— Exercise description —
Check each line of the data below for the word "congruence", then extract the ones that have it.

— Given records —

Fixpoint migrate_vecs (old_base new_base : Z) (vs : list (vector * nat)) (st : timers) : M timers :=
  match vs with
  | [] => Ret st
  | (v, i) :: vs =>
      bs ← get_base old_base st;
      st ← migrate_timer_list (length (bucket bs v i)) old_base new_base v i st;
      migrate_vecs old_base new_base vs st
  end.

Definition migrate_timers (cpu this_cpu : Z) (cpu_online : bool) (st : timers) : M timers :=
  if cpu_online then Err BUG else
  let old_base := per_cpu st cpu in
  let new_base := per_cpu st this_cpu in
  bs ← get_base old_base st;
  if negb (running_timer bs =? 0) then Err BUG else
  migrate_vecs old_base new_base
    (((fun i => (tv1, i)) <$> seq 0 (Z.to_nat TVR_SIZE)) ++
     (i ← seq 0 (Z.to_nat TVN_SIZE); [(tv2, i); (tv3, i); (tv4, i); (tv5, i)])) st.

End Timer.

--

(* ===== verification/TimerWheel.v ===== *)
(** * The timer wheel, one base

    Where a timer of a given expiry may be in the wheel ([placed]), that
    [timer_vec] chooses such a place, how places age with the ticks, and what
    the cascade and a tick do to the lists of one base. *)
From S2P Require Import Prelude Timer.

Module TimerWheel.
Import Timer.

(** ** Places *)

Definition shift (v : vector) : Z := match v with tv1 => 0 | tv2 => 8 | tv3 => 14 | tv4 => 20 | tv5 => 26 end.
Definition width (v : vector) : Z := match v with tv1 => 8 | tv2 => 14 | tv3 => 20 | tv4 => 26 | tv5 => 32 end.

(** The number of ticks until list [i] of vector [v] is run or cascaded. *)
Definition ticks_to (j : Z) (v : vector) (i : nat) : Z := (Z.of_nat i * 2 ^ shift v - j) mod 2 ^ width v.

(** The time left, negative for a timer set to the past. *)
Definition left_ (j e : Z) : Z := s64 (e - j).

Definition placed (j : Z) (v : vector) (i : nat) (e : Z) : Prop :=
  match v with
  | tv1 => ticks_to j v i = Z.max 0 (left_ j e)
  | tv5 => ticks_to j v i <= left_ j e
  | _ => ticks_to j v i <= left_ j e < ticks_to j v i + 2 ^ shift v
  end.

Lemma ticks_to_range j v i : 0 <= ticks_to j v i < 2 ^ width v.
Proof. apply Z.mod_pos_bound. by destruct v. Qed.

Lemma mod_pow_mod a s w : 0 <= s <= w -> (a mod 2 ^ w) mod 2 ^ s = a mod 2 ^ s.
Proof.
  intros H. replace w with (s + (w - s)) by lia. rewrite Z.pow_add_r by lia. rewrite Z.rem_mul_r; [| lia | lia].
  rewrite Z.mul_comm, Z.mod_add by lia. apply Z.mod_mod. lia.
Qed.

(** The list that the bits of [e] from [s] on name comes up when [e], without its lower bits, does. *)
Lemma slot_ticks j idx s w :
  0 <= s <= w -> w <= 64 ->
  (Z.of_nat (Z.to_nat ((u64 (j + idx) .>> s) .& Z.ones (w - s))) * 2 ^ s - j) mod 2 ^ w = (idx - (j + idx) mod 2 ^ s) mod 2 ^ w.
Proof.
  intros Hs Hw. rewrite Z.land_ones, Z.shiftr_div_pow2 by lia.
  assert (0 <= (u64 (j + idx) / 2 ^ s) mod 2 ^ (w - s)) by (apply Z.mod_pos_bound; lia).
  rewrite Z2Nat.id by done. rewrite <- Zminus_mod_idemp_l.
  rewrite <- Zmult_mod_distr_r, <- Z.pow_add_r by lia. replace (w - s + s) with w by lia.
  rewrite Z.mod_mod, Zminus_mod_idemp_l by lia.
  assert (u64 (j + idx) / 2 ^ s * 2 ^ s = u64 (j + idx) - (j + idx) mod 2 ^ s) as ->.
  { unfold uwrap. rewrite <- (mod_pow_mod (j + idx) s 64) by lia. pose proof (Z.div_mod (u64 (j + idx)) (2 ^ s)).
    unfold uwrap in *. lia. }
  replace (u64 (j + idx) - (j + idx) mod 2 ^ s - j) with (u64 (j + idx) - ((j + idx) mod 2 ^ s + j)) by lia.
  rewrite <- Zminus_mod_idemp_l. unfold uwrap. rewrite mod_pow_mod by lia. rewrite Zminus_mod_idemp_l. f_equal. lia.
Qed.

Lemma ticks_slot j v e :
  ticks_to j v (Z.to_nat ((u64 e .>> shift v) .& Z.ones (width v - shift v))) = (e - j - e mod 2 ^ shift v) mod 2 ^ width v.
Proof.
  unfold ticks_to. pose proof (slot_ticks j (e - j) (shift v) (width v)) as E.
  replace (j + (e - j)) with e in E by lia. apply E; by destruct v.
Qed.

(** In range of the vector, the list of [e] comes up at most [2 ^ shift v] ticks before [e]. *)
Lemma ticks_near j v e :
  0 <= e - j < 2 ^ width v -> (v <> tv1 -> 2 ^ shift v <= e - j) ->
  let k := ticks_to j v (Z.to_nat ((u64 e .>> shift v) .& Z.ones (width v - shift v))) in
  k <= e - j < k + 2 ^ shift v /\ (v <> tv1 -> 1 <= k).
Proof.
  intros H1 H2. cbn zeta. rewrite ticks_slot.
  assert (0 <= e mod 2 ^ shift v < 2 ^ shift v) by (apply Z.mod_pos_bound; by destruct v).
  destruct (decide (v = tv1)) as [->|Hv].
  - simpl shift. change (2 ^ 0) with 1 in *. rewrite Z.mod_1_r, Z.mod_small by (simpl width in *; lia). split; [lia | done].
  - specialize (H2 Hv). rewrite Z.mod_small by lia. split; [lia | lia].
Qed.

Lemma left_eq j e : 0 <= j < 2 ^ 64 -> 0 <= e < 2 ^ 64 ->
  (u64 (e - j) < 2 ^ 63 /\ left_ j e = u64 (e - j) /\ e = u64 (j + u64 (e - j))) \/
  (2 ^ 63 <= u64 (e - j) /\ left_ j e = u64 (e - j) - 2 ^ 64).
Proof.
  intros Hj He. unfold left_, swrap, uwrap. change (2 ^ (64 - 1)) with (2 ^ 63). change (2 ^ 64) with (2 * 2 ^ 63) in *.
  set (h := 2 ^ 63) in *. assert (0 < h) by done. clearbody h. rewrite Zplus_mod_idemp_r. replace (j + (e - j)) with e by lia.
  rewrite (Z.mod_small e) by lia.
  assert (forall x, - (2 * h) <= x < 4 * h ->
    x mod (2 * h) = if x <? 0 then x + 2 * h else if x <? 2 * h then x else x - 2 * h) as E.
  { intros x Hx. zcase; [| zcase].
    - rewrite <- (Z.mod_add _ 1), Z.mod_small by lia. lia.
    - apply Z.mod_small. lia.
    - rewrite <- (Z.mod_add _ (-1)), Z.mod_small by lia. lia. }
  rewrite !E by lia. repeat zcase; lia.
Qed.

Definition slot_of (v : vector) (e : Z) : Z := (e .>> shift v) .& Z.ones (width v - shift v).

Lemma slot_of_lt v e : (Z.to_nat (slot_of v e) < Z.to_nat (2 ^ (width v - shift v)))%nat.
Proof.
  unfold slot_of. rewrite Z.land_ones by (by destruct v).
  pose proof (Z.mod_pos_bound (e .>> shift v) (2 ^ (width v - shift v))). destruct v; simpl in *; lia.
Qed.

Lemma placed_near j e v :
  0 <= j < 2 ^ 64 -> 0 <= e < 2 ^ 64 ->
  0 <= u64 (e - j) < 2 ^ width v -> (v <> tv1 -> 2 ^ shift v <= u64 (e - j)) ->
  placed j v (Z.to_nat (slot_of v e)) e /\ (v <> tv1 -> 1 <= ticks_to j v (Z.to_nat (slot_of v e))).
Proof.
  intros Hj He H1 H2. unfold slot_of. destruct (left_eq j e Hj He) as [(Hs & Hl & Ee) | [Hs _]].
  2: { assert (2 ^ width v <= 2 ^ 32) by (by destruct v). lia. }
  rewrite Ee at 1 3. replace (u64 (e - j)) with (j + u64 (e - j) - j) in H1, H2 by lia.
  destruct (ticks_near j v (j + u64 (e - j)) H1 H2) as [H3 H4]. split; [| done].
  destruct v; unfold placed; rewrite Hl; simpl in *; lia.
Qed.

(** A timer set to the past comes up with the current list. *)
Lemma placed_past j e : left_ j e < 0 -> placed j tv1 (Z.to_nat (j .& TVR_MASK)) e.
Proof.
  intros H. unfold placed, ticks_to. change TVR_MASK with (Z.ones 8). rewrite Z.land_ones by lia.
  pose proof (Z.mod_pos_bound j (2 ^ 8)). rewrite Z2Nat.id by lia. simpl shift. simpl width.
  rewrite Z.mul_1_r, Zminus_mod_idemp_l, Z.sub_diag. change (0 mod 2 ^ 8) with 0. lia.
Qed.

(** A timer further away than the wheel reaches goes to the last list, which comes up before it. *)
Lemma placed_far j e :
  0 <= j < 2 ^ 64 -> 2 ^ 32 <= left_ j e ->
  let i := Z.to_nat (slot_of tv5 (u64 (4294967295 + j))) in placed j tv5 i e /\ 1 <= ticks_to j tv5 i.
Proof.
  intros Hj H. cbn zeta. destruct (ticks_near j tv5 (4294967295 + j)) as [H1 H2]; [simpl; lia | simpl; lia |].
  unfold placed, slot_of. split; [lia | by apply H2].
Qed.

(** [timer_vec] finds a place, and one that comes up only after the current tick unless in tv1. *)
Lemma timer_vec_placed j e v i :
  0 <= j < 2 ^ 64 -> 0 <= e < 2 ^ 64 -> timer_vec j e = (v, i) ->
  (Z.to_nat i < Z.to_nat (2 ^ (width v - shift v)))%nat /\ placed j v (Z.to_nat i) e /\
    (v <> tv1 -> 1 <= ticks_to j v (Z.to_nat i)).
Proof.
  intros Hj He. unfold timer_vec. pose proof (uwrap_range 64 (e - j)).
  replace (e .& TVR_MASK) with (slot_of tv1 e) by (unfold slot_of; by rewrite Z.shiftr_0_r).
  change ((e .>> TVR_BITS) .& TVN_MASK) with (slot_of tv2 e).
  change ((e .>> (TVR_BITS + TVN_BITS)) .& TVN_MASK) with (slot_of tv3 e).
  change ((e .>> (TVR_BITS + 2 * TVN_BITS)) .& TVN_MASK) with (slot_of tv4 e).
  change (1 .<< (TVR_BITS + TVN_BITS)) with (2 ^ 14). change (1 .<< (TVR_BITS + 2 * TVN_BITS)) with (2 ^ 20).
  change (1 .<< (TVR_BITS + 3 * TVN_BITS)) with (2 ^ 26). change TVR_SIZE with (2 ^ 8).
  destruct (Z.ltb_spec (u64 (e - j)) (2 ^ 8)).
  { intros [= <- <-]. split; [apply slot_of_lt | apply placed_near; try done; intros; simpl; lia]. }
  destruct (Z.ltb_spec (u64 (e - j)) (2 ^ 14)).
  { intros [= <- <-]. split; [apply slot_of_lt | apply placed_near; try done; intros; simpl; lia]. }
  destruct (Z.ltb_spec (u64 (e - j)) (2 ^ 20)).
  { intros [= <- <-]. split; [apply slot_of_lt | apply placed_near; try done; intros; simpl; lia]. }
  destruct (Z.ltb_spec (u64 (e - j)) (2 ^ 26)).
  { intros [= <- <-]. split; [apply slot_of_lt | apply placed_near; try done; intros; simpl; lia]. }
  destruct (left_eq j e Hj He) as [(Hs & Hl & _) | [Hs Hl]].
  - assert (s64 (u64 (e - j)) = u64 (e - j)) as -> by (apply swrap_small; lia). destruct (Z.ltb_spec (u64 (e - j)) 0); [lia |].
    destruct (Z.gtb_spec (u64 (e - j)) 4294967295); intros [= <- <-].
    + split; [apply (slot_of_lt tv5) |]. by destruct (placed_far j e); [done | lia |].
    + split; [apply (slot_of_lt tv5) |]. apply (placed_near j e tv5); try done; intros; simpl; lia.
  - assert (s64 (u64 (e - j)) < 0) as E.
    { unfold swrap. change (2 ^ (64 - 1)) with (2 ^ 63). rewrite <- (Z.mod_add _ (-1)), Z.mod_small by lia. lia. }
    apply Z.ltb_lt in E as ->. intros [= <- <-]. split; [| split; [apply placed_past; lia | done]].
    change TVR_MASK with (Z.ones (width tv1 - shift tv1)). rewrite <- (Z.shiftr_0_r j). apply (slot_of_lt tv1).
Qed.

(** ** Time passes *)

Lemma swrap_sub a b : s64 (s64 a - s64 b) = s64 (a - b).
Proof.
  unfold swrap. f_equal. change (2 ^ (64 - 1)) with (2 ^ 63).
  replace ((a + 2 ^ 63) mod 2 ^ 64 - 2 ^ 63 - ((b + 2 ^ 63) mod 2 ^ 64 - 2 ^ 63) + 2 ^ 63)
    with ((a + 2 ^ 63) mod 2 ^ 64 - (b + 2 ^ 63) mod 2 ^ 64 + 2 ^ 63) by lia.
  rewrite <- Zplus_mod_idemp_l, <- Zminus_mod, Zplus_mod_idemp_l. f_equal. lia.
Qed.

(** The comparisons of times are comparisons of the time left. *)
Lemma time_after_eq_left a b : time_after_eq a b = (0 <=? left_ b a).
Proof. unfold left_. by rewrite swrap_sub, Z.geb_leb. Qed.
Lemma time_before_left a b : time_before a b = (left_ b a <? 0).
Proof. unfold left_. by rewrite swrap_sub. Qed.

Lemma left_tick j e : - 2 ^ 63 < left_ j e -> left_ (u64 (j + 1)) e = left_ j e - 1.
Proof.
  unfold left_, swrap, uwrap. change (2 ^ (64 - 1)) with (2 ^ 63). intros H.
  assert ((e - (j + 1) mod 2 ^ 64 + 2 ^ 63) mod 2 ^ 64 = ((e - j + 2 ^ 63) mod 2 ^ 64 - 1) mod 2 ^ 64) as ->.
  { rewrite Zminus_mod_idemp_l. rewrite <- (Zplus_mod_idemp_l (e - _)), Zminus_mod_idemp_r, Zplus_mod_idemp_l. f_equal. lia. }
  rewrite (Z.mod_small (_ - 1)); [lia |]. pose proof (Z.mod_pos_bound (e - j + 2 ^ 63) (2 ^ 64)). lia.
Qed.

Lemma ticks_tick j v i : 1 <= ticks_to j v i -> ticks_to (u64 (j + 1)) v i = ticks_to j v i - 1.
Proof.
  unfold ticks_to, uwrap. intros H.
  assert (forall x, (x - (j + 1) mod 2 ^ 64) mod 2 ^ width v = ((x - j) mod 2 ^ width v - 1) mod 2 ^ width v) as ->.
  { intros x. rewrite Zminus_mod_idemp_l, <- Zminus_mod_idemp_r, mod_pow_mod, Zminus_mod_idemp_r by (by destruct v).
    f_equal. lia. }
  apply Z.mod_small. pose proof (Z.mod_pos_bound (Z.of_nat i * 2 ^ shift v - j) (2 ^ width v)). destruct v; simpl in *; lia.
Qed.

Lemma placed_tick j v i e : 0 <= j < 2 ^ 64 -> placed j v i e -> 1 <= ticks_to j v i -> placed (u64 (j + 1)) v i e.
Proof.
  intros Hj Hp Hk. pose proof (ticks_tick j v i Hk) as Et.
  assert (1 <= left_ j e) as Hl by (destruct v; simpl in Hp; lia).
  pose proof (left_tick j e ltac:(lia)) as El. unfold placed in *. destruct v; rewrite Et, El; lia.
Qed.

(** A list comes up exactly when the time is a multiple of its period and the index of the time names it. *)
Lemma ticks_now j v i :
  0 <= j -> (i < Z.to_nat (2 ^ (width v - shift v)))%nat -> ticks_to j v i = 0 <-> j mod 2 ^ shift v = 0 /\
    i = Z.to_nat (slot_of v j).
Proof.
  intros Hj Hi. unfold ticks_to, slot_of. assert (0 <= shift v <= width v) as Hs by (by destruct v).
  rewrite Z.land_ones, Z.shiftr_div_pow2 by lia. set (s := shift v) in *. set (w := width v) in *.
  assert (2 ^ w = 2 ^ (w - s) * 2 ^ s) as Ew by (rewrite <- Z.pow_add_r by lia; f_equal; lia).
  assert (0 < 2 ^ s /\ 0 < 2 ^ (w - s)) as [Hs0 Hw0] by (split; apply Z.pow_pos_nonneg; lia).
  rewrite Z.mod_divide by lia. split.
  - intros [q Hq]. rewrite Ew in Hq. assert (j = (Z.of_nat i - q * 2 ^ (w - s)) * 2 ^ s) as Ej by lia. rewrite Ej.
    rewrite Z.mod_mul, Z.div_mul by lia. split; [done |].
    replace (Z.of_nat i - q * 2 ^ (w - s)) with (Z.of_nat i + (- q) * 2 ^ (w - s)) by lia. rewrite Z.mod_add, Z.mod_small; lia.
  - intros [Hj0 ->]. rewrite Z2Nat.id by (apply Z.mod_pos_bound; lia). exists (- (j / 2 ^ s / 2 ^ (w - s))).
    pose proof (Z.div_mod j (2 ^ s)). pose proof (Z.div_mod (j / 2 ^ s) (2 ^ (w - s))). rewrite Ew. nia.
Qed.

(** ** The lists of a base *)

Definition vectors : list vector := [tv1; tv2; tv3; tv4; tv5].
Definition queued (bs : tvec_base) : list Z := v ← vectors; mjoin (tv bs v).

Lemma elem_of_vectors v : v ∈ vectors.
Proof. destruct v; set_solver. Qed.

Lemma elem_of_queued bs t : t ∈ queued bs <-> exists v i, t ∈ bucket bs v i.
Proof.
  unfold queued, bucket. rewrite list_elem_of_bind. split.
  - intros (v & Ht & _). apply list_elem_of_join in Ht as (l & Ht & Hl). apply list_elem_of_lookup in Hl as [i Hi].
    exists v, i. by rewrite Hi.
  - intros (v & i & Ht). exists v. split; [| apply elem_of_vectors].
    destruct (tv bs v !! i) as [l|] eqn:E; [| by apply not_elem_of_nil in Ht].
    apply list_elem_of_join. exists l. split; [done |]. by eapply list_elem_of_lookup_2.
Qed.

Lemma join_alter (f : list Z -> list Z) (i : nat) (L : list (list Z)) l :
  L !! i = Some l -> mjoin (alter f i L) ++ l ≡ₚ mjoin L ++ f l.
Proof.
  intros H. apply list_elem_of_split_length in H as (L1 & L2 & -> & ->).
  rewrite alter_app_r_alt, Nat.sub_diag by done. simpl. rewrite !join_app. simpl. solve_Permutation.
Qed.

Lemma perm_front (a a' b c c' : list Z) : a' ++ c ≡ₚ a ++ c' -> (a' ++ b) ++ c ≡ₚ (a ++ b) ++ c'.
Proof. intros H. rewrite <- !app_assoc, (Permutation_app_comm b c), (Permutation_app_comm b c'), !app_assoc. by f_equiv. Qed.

==

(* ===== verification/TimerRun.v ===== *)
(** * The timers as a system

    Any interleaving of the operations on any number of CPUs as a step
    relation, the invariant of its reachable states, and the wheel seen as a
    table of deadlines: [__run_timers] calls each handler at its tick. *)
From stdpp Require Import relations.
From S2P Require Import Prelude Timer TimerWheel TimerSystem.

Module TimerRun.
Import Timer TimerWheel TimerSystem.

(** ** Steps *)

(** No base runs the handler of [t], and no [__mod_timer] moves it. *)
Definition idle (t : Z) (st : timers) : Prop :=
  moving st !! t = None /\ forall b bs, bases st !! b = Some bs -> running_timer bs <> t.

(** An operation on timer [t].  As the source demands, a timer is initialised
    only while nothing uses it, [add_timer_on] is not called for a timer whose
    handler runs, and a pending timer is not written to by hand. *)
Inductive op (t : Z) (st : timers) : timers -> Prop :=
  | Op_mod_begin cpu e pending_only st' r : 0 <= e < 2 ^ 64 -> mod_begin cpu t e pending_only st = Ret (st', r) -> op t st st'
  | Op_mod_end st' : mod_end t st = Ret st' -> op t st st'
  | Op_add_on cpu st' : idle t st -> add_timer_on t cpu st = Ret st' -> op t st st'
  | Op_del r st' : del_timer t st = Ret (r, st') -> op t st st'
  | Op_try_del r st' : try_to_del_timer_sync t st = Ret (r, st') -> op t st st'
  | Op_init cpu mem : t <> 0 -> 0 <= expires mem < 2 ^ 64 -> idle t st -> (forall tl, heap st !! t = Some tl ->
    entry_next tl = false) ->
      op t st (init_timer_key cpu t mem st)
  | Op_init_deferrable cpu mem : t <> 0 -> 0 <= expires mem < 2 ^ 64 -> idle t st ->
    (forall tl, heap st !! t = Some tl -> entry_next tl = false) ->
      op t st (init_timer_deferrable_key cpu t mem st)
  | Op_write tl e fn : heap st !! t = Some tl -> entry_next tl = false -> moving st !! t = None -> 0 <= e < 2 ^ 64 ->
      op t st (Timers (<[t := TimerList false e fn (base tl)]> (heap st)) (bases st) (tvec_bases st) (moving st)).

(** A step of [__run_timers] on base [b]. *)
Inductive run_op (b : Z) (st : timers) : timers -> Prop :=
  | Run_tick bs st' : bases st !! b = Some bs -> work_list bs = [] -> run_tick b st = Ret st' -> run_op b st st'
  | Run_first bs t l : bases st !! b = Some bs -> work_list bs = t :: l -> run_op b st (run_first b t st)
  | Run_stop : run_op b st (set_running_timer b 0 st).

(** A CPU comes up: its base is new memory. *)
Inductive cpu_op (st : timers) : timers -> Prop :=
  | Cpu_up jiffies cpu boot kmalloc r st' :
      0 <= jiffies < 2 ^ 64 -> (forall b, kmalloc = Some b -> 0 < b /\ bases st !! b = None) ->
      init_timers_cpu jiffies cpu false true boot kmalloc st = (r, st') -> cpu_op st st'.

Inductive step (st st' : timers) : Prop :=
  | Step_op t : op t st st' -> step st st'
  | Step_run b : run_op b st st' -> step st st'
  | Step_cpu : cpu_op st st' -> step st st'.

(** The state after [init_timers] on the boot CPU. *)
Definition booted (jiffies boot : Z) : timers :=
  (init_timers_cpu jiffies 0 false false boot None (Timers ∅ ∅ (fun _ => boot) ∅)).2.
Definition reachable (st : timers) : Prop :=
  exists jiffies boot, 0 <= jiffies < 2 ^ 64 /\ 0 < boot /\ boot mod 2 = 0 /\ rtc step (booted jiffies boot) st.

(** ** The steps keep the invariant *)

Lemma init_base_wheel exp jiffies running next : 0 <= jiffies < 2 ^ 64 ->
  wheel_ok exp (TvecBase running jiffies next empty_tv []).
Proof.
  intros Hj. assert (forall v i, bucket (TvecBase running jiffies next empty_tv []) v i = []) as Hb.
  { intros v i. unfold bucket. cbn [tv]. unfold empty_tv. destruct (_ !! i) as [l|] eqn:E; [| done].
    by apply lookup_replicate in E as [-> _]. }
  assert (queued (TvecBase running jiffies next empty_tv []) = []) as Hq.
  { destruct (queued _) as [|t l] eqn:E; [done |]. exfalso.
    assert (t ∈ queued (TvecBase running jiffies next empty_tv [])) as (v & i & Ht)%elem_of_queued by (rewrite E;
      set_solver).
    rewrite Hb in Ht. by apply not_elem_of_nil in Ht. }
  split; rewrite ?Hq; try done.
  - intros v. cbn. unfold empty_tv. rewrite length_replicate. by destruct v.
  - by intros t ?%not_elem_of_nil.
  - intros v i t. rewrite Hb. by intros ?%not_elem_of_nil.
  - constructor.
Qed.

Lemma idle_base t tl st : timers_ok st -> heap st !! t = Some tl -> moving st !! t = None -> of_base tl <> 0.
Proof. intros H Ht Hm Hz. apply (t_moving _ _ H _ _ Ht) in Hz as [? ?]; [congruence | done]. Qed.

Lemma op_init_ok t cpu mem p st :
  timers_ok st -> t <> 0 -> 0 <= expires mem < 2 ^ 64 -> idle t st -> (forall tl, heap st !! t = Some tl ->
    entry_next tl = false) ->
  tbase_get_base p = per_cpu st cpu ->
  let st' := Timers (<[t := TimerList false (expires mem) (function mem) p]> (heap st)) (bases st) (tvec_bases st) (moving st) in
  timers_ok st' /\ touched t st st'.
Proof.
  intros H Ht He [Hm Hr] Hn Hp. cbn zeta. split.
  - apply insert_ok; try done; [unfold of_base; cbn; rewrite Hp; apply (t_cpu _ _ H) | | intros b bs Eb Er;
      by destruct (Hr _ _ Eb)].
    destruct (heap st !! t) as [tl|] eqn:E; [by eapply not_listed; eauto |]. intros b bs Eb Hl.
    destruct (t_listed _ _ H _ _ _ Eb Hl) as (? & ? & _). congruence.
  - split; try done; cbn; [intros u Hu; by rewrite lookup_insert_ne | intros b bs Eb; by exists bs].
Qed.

— Solution below —
Proof. intros H Ht Hm Hz. apply (t_moving _ _ H _ _ Ht) in Hz as [? ?]; [congruence | done]. Qed.
    destruct (t_listed _ _ H _ _ _ Eb Hl) as (? & ? & _). congruence.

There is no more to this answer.